WORK REQUEST. Of all the entries below, only the lines from the one with "Definition status_request : request" up to and including the one with "End SampleController." are to be duplicated exactly.

RAW DATA section start

(* ===== verification/ControllerEnvSpec.v ===== *)
(** Properties of the controller's settings: what a controller that starts relies on, and that
    the host and the controller share a token. *)

From Stdlib Require Import QArith Qminmax Lqa.
From S2P Require Import Prelude PyValue Regex PyText PyFloat Url Config Kube Contract InputsSpec Lease Asgi Client Gateway HostEnv HostEnvSpec ControllerEnv.
#[local] Open Scope list_scope.
#[local] Open Scope string_scope.
#[local] Open Scope Z_scope.

(** ** The lease outlives a request *)
Lemma renewal_in_time (s : ControllerSettings) :
  10 <= lease_duration_seconds s -> (2 * request_timeout_seconds s <= inject_Z (lease_duration_seconds s))%Q ->
  (renew_interval s + request_timeout_seconds s < inject_Z (lease_duration_seconds s))%Q.
Proof.
  intros Hd Ht. unfold renew_interval. assert (10 <= inject_Z (lease_duration_seconds s))%Q as Hq.
  { change 10%Q with (inject_Z 10). by rewrite <- Zle_Qle. }
  set (d := inject_Z (lease_duration_seconds s)) in *. clearbody d. set (t := request_timeout_seconds s) in *. clearbody t.
  destruct (Q.max_spec 1 (d / 3)) as [[_ ->]|[_ ->]].
  - unfold Qdiv. assert (/ 3 == 1 # 3)%Q as -> by reflexivity. lra.
  - lra.
Qed.

Record ready_controller `{UnicodeData} `{NetlocRules} (is_file : string -> bool) (s : ControllerSettings) : Prop := {
  visible_token : 32 <= py_len (auth_token s) <= 256 /\ all_bytes visible (auth_token s) = true;
  label_names : forall name, name ∈ [environment s; namespace s; workload_service_account s; secret_catalog_namespace s;
                                     secret_name_prefix s; secret_catalog_name s] -> fullmatch _DNS_LABEL name = true;
  secure_api : exists u, urlsplit (kubernetes_url s) = Ok u /\ scheme u = "https" /\ empty (hostname u) = false /\
    empty (userinfo u).1 = true /\ empty (userinfo u).2 = true /\ path u ∈ [""; "/"];
  some_prefixes : allowed_image_prefixes s <> [] /\
    forall p, p ∈ allowed_image_prefixes s -> endswith "/" p = true /\ has_byte 64 p = false;
  bounded_replicas : 1 <= max_replicas s <= 100;
  bounded_request : (1 <= request_timeout_seconds s <= 60)%Q;
  bounded_lease : 10 <= lease_duration_seconds s <= 300;
  bounded_acquisition : (0 < lease_acquire_timeout_seconds s <= 30)%Q;
  renewed_in_time : (renew_interval s + request_timeout_seconds s < inject_Z (lease_duration_seconds s))%Q;
  mounted_files : is_file (kubernetes_token_file s) = true /\ is_file (kubernetes_ca_file s) = true
}.

Lemma find_none {A} (f : A -> bool) (l : list A) : List.find f l = None -> forall x, x ∈ l -> f x = false.
Proof. intros K x Hx%list_elem_of_In. by apply (List.find_none f l K). Qed.

Section Claims.
Context (env : environ) (is_file : string -> bool) (read_text : string -> res string) `{UnicodeData} `{NetlocRules}.

Lemma validate_Ok (s : ControllerSettings) (u : unit) : validate is_file true s = Ok u -> ready_controller is_file s.
Proof.
  unfold validate. destruct (auth_token_ok (auth_token s)) eqn:Ht; [|done]. cbn [negb].
  intros (u1 & Hl & E)%bind_Ok. apply bind_Ok in E as (u2 & Hu & E). apply bind_Ok in E as (u3 & Hlim & Hf).
  unfold auth_token_ok in Ht. rewrite !andb_true_iff in Ht. destruct Ht as (((_ & Hlo) & Hhi) & Hvis).
  unfold check_labels in Hl. destruct (List.find _ _) as [[]|] eqn:Ef in Hl; [done|].
  destruct (_ && _) in Hl; [done|]. destruct (fullmatch _DNS_LABEL (secret_name_prefix s)) eqn:Hpre; [|done].
  destruct (fullmatch _DNS_LABEL (secret_catalog_name s)) eqn:Hcat; [|done]. clear Hl.
  unfold check_api_url in Hu. destruct (parsed ← urlsplit _; _) as [[pu p]|e] eqn:Eu; [|by destruct (is_value_error e)].
  destruct (api_url_ok pu p) eqn:Hok; [|done]. apply bind_Ok in Eu as (pu' & Hpu & Eu). apply bind_Ok in Eu as (p' & _ & Eu).
  injection Eu as -> ->. unfold api_url_ok in Hok. rewrite !andb_true_iff in Hok.
  destruct Hok as (((((((Hs%String.eqb_eq & Hh%negb_true_iff) & Hu1) & Hu2) & Hpath%mem_In) & _) & _) & _).
  unfold check_limits in Hlim. destruct (_ || _) eqn:Hp in Hlim; [done|].
  apply orb_false_iff in Hp as (Hne%bool_decide_eq_false & Hall%negb_false_iff).
  destruct (negb (_ && _)) eqn:Hm in Hlim; [done|]. apply negb_false_iff, andb_true_iff in Hm as (Hm1%Z.leb_le & Hm2%Z.leb_le).
  destruct (negb (_ && _)) eqn:Hr in Hlim; [done|]. apply negb_false_iff, andb_true_iff in Hr as (Hr1%Qle_bool_iff & Hr2%Qle_bool_iff).
  destruct (_ || _) eqn:Hd in Hlim; [done|].
  apply orb_false_iff in Hd as ((Hd1%Z.leb_le & Hd2%Z.leb_le)%negb_false_iff%andb_true_iff & Hd3%negb_false_iff%Qle_bool_iff).
  destruct (negb (_ && _)) eqn:Ha in Hlim; [done|]. apply negb_false_iff, andb_true_iff in Ha as (Ha1%Qle_bool_iff & Ha2%Qle_bool_iff).
  unfold check_files in Hf. destruct (List.find _ _) as [[]|] eqn:Eff in Hf; [done|].
  pose proof (find_none _ _ Ef) as Kl. pose proof (find_none _ _ Eff) as Kf. split.
  - split; [lia|done].
  - intros name Hn. rewrite !elem_of_cons, elem_of_nil in Hn.
    destruct Hn as [->|[->|[->|[->|[->|[->|[]]]]]]]; try done; apply negb_false_iff.
    + apply (Kl ("environment", environment s)). set_solver.
    + apply (Kl ("namespace", namespace s)). set_solver.
    + apply (Kl ("workload service account", workload_service_account s)). set_solver.
    + apply (Kl ("secret catalog namespace", secret_catalog_namespace s)). set_solver.
  - exists pu. done.
  - split; [done|]. intros q Hq. rewrite forallb_forall in Hall. specialize (Hall q (proj1 (list_elem_of_In _ _) Hq)).
    unfold prefix_ok in Hall. rewrite !andb_true_iff, !negb_true_iff in Hall. tauto.
  - lia.
  - done.
  - lia.
  - split; [|done]. eapply Qlt_le_trans; [|exact Ha1]. done.
  - by apply renewal_in_time.
  - split; [specialize (Kf ("service-account token", kubernetes_token_file s))|specialize (Kf ("Kubernetes CA", kubernetes_ca_file s))].
    all: cbn in Kf; rewrite orb_false_iff, !negb_false_iff in Kf; apply Kf; set_solver.
Qed.

(** A controller that starts is ready: its token is 32 to 256 visible characters, its names are
    DNS labels, the API it calls is an HTTPS origin without credentials, its image prefixes end in
    a slash, its files are there, its limits are in their bounds, and a renewal of the lease that
    is sent in time and answered within the time of a request comes before the lease expires. *)
Theorem controller_starts_ready (s : ControllerSettings) : from_env env is_file read_text = Ok s -> ready_controller is_file s.
Proof.
  unfold from_env. intros (n & _ & E)%bind_Ok. apply bind_Ok in E as ((((m & t) & d) & a) & _ & E).
  apply bind_Ok in E as (u & Hv & [= <-]). by eapply validate_Ok.
Qed.
End Claims.

(** ** The token of the host and of the controller *)
Lemma long_token (token : string) (l : list string) :
  32 <= py_len token -> forallb (fun p => py_len p <? 32) l = true -> mem token l = false.
Proof.
  intros Hl Hall. apply not_true_iff_false. intros Hin%mem_In. rewrite forallb_forall in Hall.
  specialize (Hall token (proj1 (list_elem_of_In _ _) Hin)). lia.
Qed.

(** The host takes the tokens the controller takes, but for those in angle brackets. *)
Theorem host_token_is_controller_token (token : string) :
  controller_token_ok token = auth_token_ok token && negb (startswith "<" token && endswith ">" token).
Proof.
  unfold controller_token_ok, auth_token_ok, _is_placeholder.
  destruct (Z.leb_spec 32 (py_len token)) as [Hl|]; [|by rewrite !andb_false_r].
  destruct (all_bytes visible token) eqn:Hv; [|by rewrite !andb_false_r]. rewrite (strip_visible token Hv).
  rewrite !(long_token token _ Hl) by (vm_compute; reflexivity). cbn [negb andb orb]. rewrite !andb_true_r. apply andb_comm.
Qed.

(** Text between two characters that are not white space is stripped to itself. *)
Lemma drop_while_head {A} (p : A -> bool) (x : A) (l : list A) : p x = false -> drop_while p (x :: l) = x :: l.
Proof. intros Hx. cbn. by rewrite Hx. Qed.
Lemma strip_ends (s first last : string) (mid : list string) :
  pychars s = (first :: mid ++ [last])%list -> is_space first = false -> is_space last = false -> py_strip s = s.
Proof.
  intros Hs Hf Hl. unfold py_strip, strip_chars. rewrite Hs, drop_while_head by done.
  rewrite app_comm_cons, rev_app_distr. cbn [rev app]. rewrite drop_while_head by done.
  change (last :: rev mid ++ [first])%list with (rev [last] ++ rev (first :: mid))%list.
  rewrite <- rev_app_distr, rev_involutive. cbn [app]. by rewrite <- Hs, concat_pychars.
Qed.
Lemma visible_ascii (s : string) : all_bytes visible s = true -> all_bytes is_ascii s = true.
Proof. apply all_bytes_impl. unfold visible, is_ascii. lia. Qed.
Lemma strip_bearer (token : string) :
  all_bytes visible token = true -> token <> "" -> py_strip ("Bearer " ++ token) = ("Bearer " ++ token)%string.
Proof.
  intros Hv Hne. assert (list_ascii_of_string token <> []) as Hl by by destruct token.
  destruct (exists_last Hl) as (k & z & Hk). rewrite all_bytes_string, Hk, forallb_app in Hv.
  apply andb_true_iff in Hv as (Hv & Hz). cbn in Hz. rewrite andb_true_r in Hz.
  apply (strip_ends _ "B" (String z "") (map (fun a => String a "") (list_ascii_of_string "earer " ++ k)%list)).
  - rewrite pychars_ascii.
    + cbn [String.append list_ascii_of_string map app]. do 7 f_equal. by rewrite Hk, map_app.
    + rewrite all_bytes_app. apply andb_true_intro. split; [done|]. apply visible_ascii. rewrite all_bytes_string, Hk, forallb_app, Hv. cbn. by rewrite Hz.
  - done.
  - by apply visible_not_space.
Qed.
Lemma decode_latin1_ascii (s : string) : all_bytes is_ascii s = true -> decode_latin1 s = s.
Proof.
  induction s as [|a s IH]; [done|]. cbn [all_bytes decode_latin1]. intros (Ha & Hs)%andb_true_iff.
  unfold is_ascii in Ha. replace (code a <? 128) with true by lia. by rewrite IH.
Qed.
Lemma request_id_visible (s : string) : fullmatch _REQUEST_ID s = true -> all_bytes visible s = true.
Proof. intros K%fullmatch_spec. revert K. apply matches_all. repeat split; byte_class. Qed.

(** What the controller reads of the headers the client sends. *)
Lemma headers_read (cfg : RuntimeControllerConfig) (rid : string) :
  all_bytes visible (Client.token cfg) = true -> Client.token cfg <> "" -> all_bytes visible rid = true ->
  _headers (request_headers cfg rid) =
    Ok [("accept", "application/json"); ("authorization", ("Bearer " ++ Client.token cfg)%string);
        ("idempotency-key", rid); ("x-request-id", rid)].
Proof.
  intros Ht Hne Hr. unfold request_headers, _headers. cbn -[py_strip decode_latin1 String.append].
  rewrite !decode_latin1_ascii, strip_bearer, (strip_visible rid); try done; [by rewrite all_bytes_app; apply visible_ascii in Ht; rewrite Ht|by apply visible_ascii].
Qed.

(** ** Starting values, and the two environments *)
Section Shared.
Context (host_env controller_env : environ) (host_file controller_file : string -> bool) (read_text : string -> res string)
  `{UnicodeData} `{NetlocRules}.

Lemma controller_token_of (s : ControllerSettings) :
  from_env controller_env controller_file read_text = Ok s ->
  auth_token s = py_strip (dget_or "RUNTIME_CONTROLLER_AUTH_TOKEN" "" controller_env).
Proof.
  unfold from_env. intros (n & _ & E)%bind_Ok. apply bind_Ok in E as ((((m & t) & d) & a) & _ & E).
  by apply bind_Ok in E as (u & _ & [= <-]).
Qed.
Lemma host_token_of (tls : bool) (cfg : RuntimeControllerConfig) :
  runtime_controller_config host_env host_file tls = Ok cfg -> base_url cfg <> "" ->
  Client.token cfg = py_strip (dget_or "DEALHOST_RUNTIME_CONTROLLER_TOKEN" "" host_env) /\ controller_token_ok (Client.token cfg) = true.
Proof.
  unfold runtime_controller_config. intros (raw & _ & E)%bind_Ok Hurl. apply bind_Ok in E as (ca & _ & E).
  apply bind_Ok in E as (token & Htok & E). apply bind_Ok in E as (text & _ & E). destruct (float_of_str text) as [t|]; [|done].
  destruct (negb (_ && _)) in E; [done|]. destruct (String.eqb (rstrip_char "/" raw) ""); [by injection E as <-|].
  destruct (parsed ← urlsplit _; _) as [[u p]|e] in E; [|by destruct (is_value_error e)].
  destruct (negb _) in E; [done|]. destruct (_ && _) in E; [done|]. apply bind_Ok in E as (? & _ & E).
  destruct (controller_token_ok token) eqn:Hok; [|done]. injection E as <-. split; [|done]. cbn [Client.token].
  unfold get_secret_env, get_env, dget_or in *. cbn [negb andb] in Htok.
  destruct (dget _ host_env) as [v|]; cbn in Htok; by injection Htok as <-.
Qed.

End Shared.

(** ** Examples *)
Module SampleController.
#[local] Existing Instance ascii_unicode.
#[local] Existing Instance SampleHost.plain_netloc.
Definition variables : environ :=
  [("RUNTIME_CONTROLLER_AUTH_TOKEN", (SampleHost.controller_token ++ " ")%string); ("KUBERNETES_SERVICE_HOST", "10.96.0.1");
   ("KUBERNETES_SERVICE_PORT_HTTPS", "6443")].
Definition service_account : string := "/var/run/secrets/kubernetes.io/serviceaccount".
Definition mounted (file : string) : bool := mem file [(service_account ++ "/token")%string; (service_account ++ "/ca.crt")%string].
Definition mounted_text (file : string) : res string :=
  if String.eqb file (service_account ++ "/namespace") then Ok ("dealhost-runtime" ++ bytes [10])%string else Raise OSError.
Definition configured_controller : ControllerSettings := Eval vm_compute in
  match from_env variables mounted mounted_text with
  | Ok s => s
  | Raise _ => {| auth_token := ""; environment := ""; namespace := ""; kubernetes_url := ""; kubernetes_token_file := "";
      kubernetes_ca_file := ""; allowed_image_prefixes := []; workload_service_account := ""; image_pull_secret := "";
      secret_name_prefix := ""; secret_catalog_name := ""; secret_catalog_namespace := ""; max_replicas := 0;
      request_timeout_seconds := 0; lease_duration_seconds := 0; lease_acquire_timeout_seconds := 0 |}
  end.
Lemma controller_run : from_env variables mounted mounted_text = Ok configured_controller.
Proof. vm_compute. reflexivity. Qed.
Example controller_url : kubernetes_url configured_controller = "https://10.96.0.1:6443".
Proof. reflexivity. Qed.
(** A lease that does not outlast two requests, a placeholder for the token, and a namespace that
    is nowhere stop the start. *)
Example short_lease_refused :
  from_env (dset "RUNTIME_CONTROLLER_LEASE_DURATION_SECONDS" "29" variables) mounted mounted_text
  = configuration_error "RUNTIME_CONTROLLER_LEASE_DURATION_SECONDS must be between 10 and 300 and at least twice the Kubernetes timeout.".
Proof. vm_compute. reflexivity. Qed.
Example placeholder_token_refused :
  from_env (dset "RUNTIME_CONTROLLER_AUTH_TOKEN" "<runtime_controller_token>" variables) mounted mounted_text
  = configuration_error "RUNTIME_CONTROLLER_AUTH_TOKEN must contain 32-256 visible ASCII characters.".
Proof. vm_compute. reflexivity. Qed.
Example namespace_required :
  from_env variables mounted (fun _ => Raise OSError)
  = configuration_error "RUNTIME_CONTROLLER_NAMESPACE or the mounted service-account namespace is required.".
Proof. vm_compute. reflexivity. Qed.
(** A token in angle brackets starts the controller, and not the host. *)
Example bracketed_token : forall token, token = ("<" ++ SampleHost.controller_token ++ ">")%string ->
  auth_token_ok token = true /\ controller_token_ok token = false.
Proof. intros token ->. split; vm_compute; reflexivity. Qed.

Lemma controller_starts_ready_witness :
  from_env variables mounted mounted_text = Ok configured_controller /\ ready_controller mounted configured_controller.
Proof. split; [exact controller_run|]. exact (controller_starts_ready variables mounted mounted_text configured_controller controller_run). Defined.

Definition status_request : request :=
  {| rq_method := "GET"; rq_target := "/v1/deployments/abc"; rq_query := "";
     rq_raw_headers := request_headers (RUNTIME_CONTROLLER SampleHost.configured_host) "request-0001"; rq_messages := [] |}.
Lemma host_controller_run :
  runtime_controller_config SampleHost.environment SampleHost.files true = Ok (RUNTIME_CONTROLLER SampleHost.configured_host).
Proof. vm_compute. reflexivity. Qed.
End SampleController.
(** ** log_requests *)
Definition log_limit (x : RuntimeDeployment) (tail_lines : Z) : option Response :=
  let limits := match capabilities x with PDict c => dget_or "logs" (PDict []) c | _ => PDict [] end in
  match limits with
  | PDict l =>
      let bad := _problem "The runtime environment has an invalid log contract." "runtime_environment_invalid" 503 in
      match vget "max_lines" l with
      | PInt maximum =>
          if negb ((1 <=? maximum) && (maximum <=? 1000)) then Some bad
          else if maximum <? tail_lines
          then Some (_problem "The requested log tail exceeds the environment limit." "log_limit_exceeded" 400)
          else None
      | _ => Some bad
      end
  | _ => Some (_problem "Logs are not supported by this environment." "runtime_capability_unavailable" 409)
  end.

Definition logs_tx (rq : Request) (pk : string) (attrs : list (string * pyval)) (hash oid : string) (now : Z)
    : M host Response :=
  locked ← find_deployment pk;
  locked_replay ← _replay_operation rq hash;
  unless locked_replay (
  precondition ← lift (_deployment_precondition rq locked);
  unless precondition (
  unless (_environment_unavailable locked) (
  busy ← read (fun h => Ok (any_operation pk (fun o => is_log o && active o) (tables h)));
  if busy : bool
  then mret (_problem "Another log snapshot is already in progress for this deployment." "log_snapshot_in_progress" 409)
  else if String.eqb (controller_id locked) ""
  then mret (_problem "Logs are unavailable until the deployment has a runtime identity." "runtime_identity_unavailable" 409)
  else if negb (mem (observed_state locked) ["running"; "degraded"; "stopped"; "failed"; "unknown"])
  then mret (_problem "Logs are unavailable during this runtime transition." "invalid_runtime_transition" 409)
  else
    cs ← components_of pk;
    slug ← lift (as_text (vget "component" attrs));
    match find_component slug cs with
    | None => mret (_problem "The requested log component is not part of the deployment." "component_not_found" 400)
    | Some _ =>
        tail_lines ← lift (as_int (vget "tail_lines" attrs));
        unless (log_limit locked tail_lines) (
        o ← _create_operation rq pk locked LOG_SNAPSHOT hash attrs oid now;
        mret {| status_code := 202; content := Operation oid o; response_headers := [no_store] |})
    end))).
Definition log_requests (rq : Request) (pk : string) (attrs : list (string * pyval)) (oid : string) (now : Z)
    : M host Response :=
  _ ← find_deployment pk;
  hash ← lift (_request_hash ("logs:" ++ pk) (PDict attrs));
  guarded (_replay_operation rq hash) (logs_tx rq pk attrs hash oid now).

RAW DATA section end

OUTPUT OF THE EXERCISE.
Definition status_request : request :=
  {| rq_method := "GET"; rq_target := "/v1/deployments/abc"; rq_query := "";
     rq_raw_headers := request_headers (RUNTIME_CONTROLLER SampleHost.configured_host) "request-0001"; rq_messages := [] |}.
Lemma host_controller_run :
  runtime_controller_config SampleHost.environment SampleHost.files true = Ok (RUNTIME_CONTROLLER SampleHost.configured_host).
Proof. vm_compute. reflexivity. Qed.
End SampleController.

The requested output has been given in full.